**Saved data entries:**
_ _ _ _ _
(* ===== verification/Server1.v ===== *)
(** * The IKEv1 client and server drivers ([src/src/ikev1/server.rs], [src/src/ikev1/client.rs])

    The blocking responder, whose sessions and CHILD SAs are kept under the initiator's
    cookie, and the initiator, as actions over any socket and randomness source.
    Reachability of server states is a relation that records the datagrams heard. *)
From stdpp Require Import gmap.
From S2P Require Import Prelude Outcome Primitives Entropy Crypto Natt Esp Payload Transport Isakmp Payloads1 Crypto1 Phase2 Phase1 Quick.

(** [enum ServerEvent] *)
Inductive ServerEvent :=
| Phase1SaInit
| Phase1Established
| QuickSaInit
| ChildSaEstablished (cky_i : bytes)
| Ignored.

Record Session := mkSession { s_phase1 : option Phase1State; s_quick : option QuickResponder }.

(** [o.unwrap()] *)
Definition unwrap {S A} (o : option A) : action S A :=
  ike (match o with Some a => Ok a | None => Panic end).

(** ** [struct Server] *)
Section server.
Context `{!Primitives, !Legacy1, Transport Sock, Entropy G}.
Open Scope action_scope.

Record Server := mkServer {
  transport : Sock;
  entropy : G;
  srv_cfg : Phase1Config;
  sessions : gmap bytes Session;
  children : gmap bytes ChildSa }.

Definition put_transport (n : Sock) (s : Server) : Server :=
  mkServer n (entropy s) (srv_cfg s) (sessions s) (children s).
Definition put_entropy (g : G) (s : Server) : Server :=
  mkServer (transport s) g (srv_cfg s) (sessions s) (children s).

(** [self.sessions.insert(cky_i, s)] and [self.children.insert(cky_i, child)] *)
Definition insert_session (c : bytes) (x : Session) (s : Server) : Server :=
  mkServer (transport s) (entropy s) (srv_cfg s) (<[c := x]> (sessions s)) (children s).
Definition insert_child (c : bytes) (ch : ChildSa) (s : Server) : Server :=
  mkServer (transport s) (entropy s) (srv_cfg s) (sessions s) (<[c := ch]> (children s)).

Definition Server_bind (socket : Sock) (g : G) (cfg : Phase1Config) : Server := mkServer socket g cfg ∅ ∅.

Definition child (s : Server) (cky_i : bytes) : option ChildSa := children s !! cky_i.
Definition take_child (cky_i : bytes) (s : Server) : option ChildSa * Server :=
  (children s !! cky_i,
   mkServer (transport s) (entropy s) (srv_cfg s) (sessions s) (delete cky_i (children s))).

(** [self.sessions.get(&cky_i).unwrap()], also through [get_mut] *)
Definition get_session (c : bytes) : action Server Session :=
  let! o := gets (fun s => sessions s !! c) in unwrap o.

(** [self.sessions.get_mut(&cky_i).unwrap().quick = q] *)
Definition set_quick (c : bytes) (q : option QuickResponder) : action Server unit :=
  let! x := get_session c in
  modify (insert_session c (mkSession (s_phase1 x) q)).

(** [self.sessions.get_mut(&cky_i).unwrap().quick.take().unwrap()] *)
Definition take_quick (c : bytes) : action Server QuickResponder :=
  let! x := get_session c in
  let! _ := modify (insert_session c (mkSession (s_phase1 x) None)) in
  unwrap (s_quick x).

(** [|t| ps.iter().any(|p| p.payload_type == t)] *)
Definition has (ps : list Payload) (t : Z) : bool := List.existsb (fun p => payload_type p =? t) ps.

(** The arm of [exchange::AGGRESSIVE] *)
Definition handle_aggressive (hdr : IsakmpHeader) (data : bytes) (from : SocketAddr) : action Server ServerEvent :=
  let cky_i := init_cookie hdr in
  let! ps := ike (body ← slice_from data IsakmpHeader_LEN; parse_payloads (next_payload hdr) body) in
  if has ps payload.SA then
    let! cfg := gets srv_cfg in
    let! '(msg2, st) := zoom entropy put_entropy (respond_aggressive cfg data) in
    let! _ := zoom transport put_transport (send msg2 from) in
    let! _ := modify (insert_session cky_i (mkSession (Some st) None)) in
    act_ret Phase1SaInit
  else if has ps payload.HASH then
    let! o := gets (fun s => x ← sessions s !! cky_i; s_phase1 x) in
    match o with
    | None => act_ret Ignored
    | Some st =>
        let! _ := ike (verify_hash_i st data) in
        act_ret Phase1Established
    end
  else act_ret Ignored.

(** The arm of [exchange::QUICK] *)
Definition handle_quick (hdr : IsakmpHeader) (data : bytes) (from : SocketAddr) : action Server ServerEvent :=
  let cky_i := init_cookie hdr in
  let! o := gets (fun s => sessions s !! cky_i) in
  match o with
  | None => act_ret Ignored
  | Some x =>
      let has_phase1 := bool_decide (is_Some (s_phase1 x)) in
      let quick_started := bool_decide (is_Some (s_quick x)) in
      if negb has_phase1 then act_ret Ignored else
      if negb quick_started then
        let! y := get_session cky_i in
        let! st := unwrap (s_phase1 y) in
        let! '(msg2, qr) := zoom entropy put_entropy (respond_quick st data) in
        let! _ := zoom transport put_transport (send msg2 from) in
        let! _ := set_quick cky_i (Some qr) in
        act_ret QuickSaInit
      else
        let! qr := take_quick cky_i in
        let! ch := ike (QuickResponder_complete qr data) in
        let! _ := modify (insert_child cky_i ch) in
        act_ret (ChildSaEstablished cky_i)
  end.

Definition handle_one : action Server ServerEvent :=
  let! '(data, from) := zoom transport put_transport recv in
  let! hdr := ike (IsakmpHeader_parse data) in
  if decide (exchange_type hdr = exchange.AGGRESSIVE) then handle_aggressive hdr data from else
  if decide (exchange_type hdr = exchange.QUICK) then handle_quick hdr data from else
  act_ret Ignored.
End server.
Arguments Server Sock G : clear implicits.

(** ** [struct Client] *)
Record Established := mkEstablished { est_phase1 : Phase1State; est_child : ChildSa }.

Section client.
Context `{!Primitives, !Legacy1, Transport Sock, Entropy G}.
Open Scope action_scope.

Record Client := mkClient { cl_transport : Sock; cl_entropy : G }.

Definition put_cl_transport (n : Sock) (c : Client) : Client := mkClient n (cl_entropy c).
Definition put_cl_entropy (g : G) (c : Client) : Client := mkClient (cl_transport c) g.

Definition cl_send (data : bytes) (to : SocketAddr) : action Client unit :=
  zoom cl_transport put_cl_transport (send data to).
Definition cl_recv : action Client (bytes * SocketAddr) := zoom cl_transport put_cl_transport recv.

(** The pause of 200 ms after message 3 has no effect on the state. *)
Definition connect (server : SocketAddr) (cfg : InitiatorConfig) : action Client Established :=
  let! '(msg1, ai) := zoom cl_entropy put_cl_entropy (initiate_aggressive cfg) in
  let! _ := cl_send msg1 server in
  let! '(msg2, _) := cl_recv in
  let! '(msg3, phase1) := ike (AggressiveInitiator_complete ai msg2) in
  let! _ := cl_send msg3 server in
  let! '(qm1, qi) := zoom cl_entropy put_cl_entropy (initiate_quick phase1 (i1_ts_local cfg) (i1_ts_remote cfg)) in
  let! _ := cl_send qm1 server in
  let! '(qm2, _) := cl_recv in
  let! '(qm3, ch) := ike (QuickInitiator_complete qi qm2) in
  let! _ := cl_send qm3 server in
  act_ret {| est_phase1 := phase1; est_child := ch |}.
End client.
Arguments Client Sock G : clear implicits.

(** ** Effect of one datagram *)
Section effect.
Context `{!Primitives, !Legacy1, !HmacLaws, !HmacSha1Laws, !HashLaws, !BigUintLaws, !X25519Laws, !CbcLaws,
  Transport Sock, !TransportLaws Sock, Entropy G, !EntropyLaws G}.
Implicit Types (s : Server Sock G) (st : Phase1State) (qr : QuickResponder).

(** The state message 1 creates under the cookie [c]: its keys are those of RFC 2409
    for the server's pre-shared key and the Diffie-Hellman secret of a private value of its own
    with the public value in message 1. *)
Definition fresh_phase1 (cfg : Phase1Config) (data c : bytes) st : Prop :=
  Phase1State_wf st /\ p1_cky_i st = c /\ (exists m, read_message1 data = Ok m /\ answers m st) /\
  exists x, responder_derived (c1_psk cfg) x st.

(** The CHILD SA an authentic message 3 creates. *)
Definition child_from (qr : QuickResponder) (data : bytes) (ch : ChildSa) : Prop :=
  authentic3 qr data /\
  ch = child_of (qr_prf qr) (qr_skeyid_d qr) (qr_ni qr) (qr_nr qr) (qr_local_spi qr) (qr_peer_spi qr).

(** Message 3 of Quick Mode is pending in a session, and taken out of it. *)
Definition taken s s' (c : bytes) qr : Prop := exists x, sessions s !! c = Some x /\ s_quick x = Some qr /\
  sessions s' = <[c := mkSession (s_phase1 x) None]> (sessions s).

Definition step_effect s (data : bytes) (r : driver ServerEvent) s' : Prop :=
  srv_cfg s' = srv_cfg s /\
  match r with
  | Done Phase1SaInit => exists c st, fresh_phase1 (srv_cfg s) data c st /\
      sessions s' = <[c := mkSession (Some st) None]> (sessions s) /\ children s' = children s
  | Done Phase1Established => (exists c x st, sessions s !! c = Some x /\ s_phase1 x = Some st /\
        verify_hash_i st data = Ok tt) /\
      sessions s' = sessions s /\ children s' = children s
  | Done QuickSaInit => exists c x st qr, sessions s !! c = Some x /\ s_phase1 x = Some st /\ s_quick x = None /\
      quick_of st data qr /\
      sessions s' = <[c := mkSession (Some st) (Some qr)]> (sessions s) /\ children s' = children s
  | Done (ChildSaEstablished c) => exists qr ch, taken s s' c qr /\ child_from qr data ch /\
      children s' = <[c := ch]> (children s)
  | Done Ignored => sessions s' = sessions s /\ children s' = children s
  | Failed _ => (sessions s' = sessions s \/ exists c qr, taken s s' c qr) /\ children s' = children s
  | Panicked => False
  end.

Lemma read_message1_cookie msg m h : read_message1 msg = Ok m -> IsakmpHeader_parse msg = Ok h ->
  m1_cky_i m = init_cookie h.
Proof.
  unfold read_message1. intros Hm Eh. rewrite Eh in Hm. cbn [mbind outcome_bind] in Hm. case_decide; [done|].
  apply bind_Ok in Hm as (b & _ & Hm). apply bind_Ok in Hm as (ps & _ & Hm). apply bind_Ok in Hm as (sap & _ & Hm).
  apply bind_Ok in Hm as (kep & _ & Hm). apply bind_Ok in Hm as (nop & _ & Hm). apply bind_Ok in Hm as (idp & _ & Hm).
  apply bind_Ok in Hm as (sa & _ & Hm). apply bind_Ok in Hm as ([[[t p] g] n] & _ & Hm). case_decide; [done|].
  by injection Hm as <-.
Qed.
_ _ _ _ _
**Aim of the exercise:** Locate the lines above that hold the word "value". Show every one of them.

**Written answer:**
    for the server's pre-shared key and the Diffie-Hellman secret of a private value of its own
    with the public value in message 1. *)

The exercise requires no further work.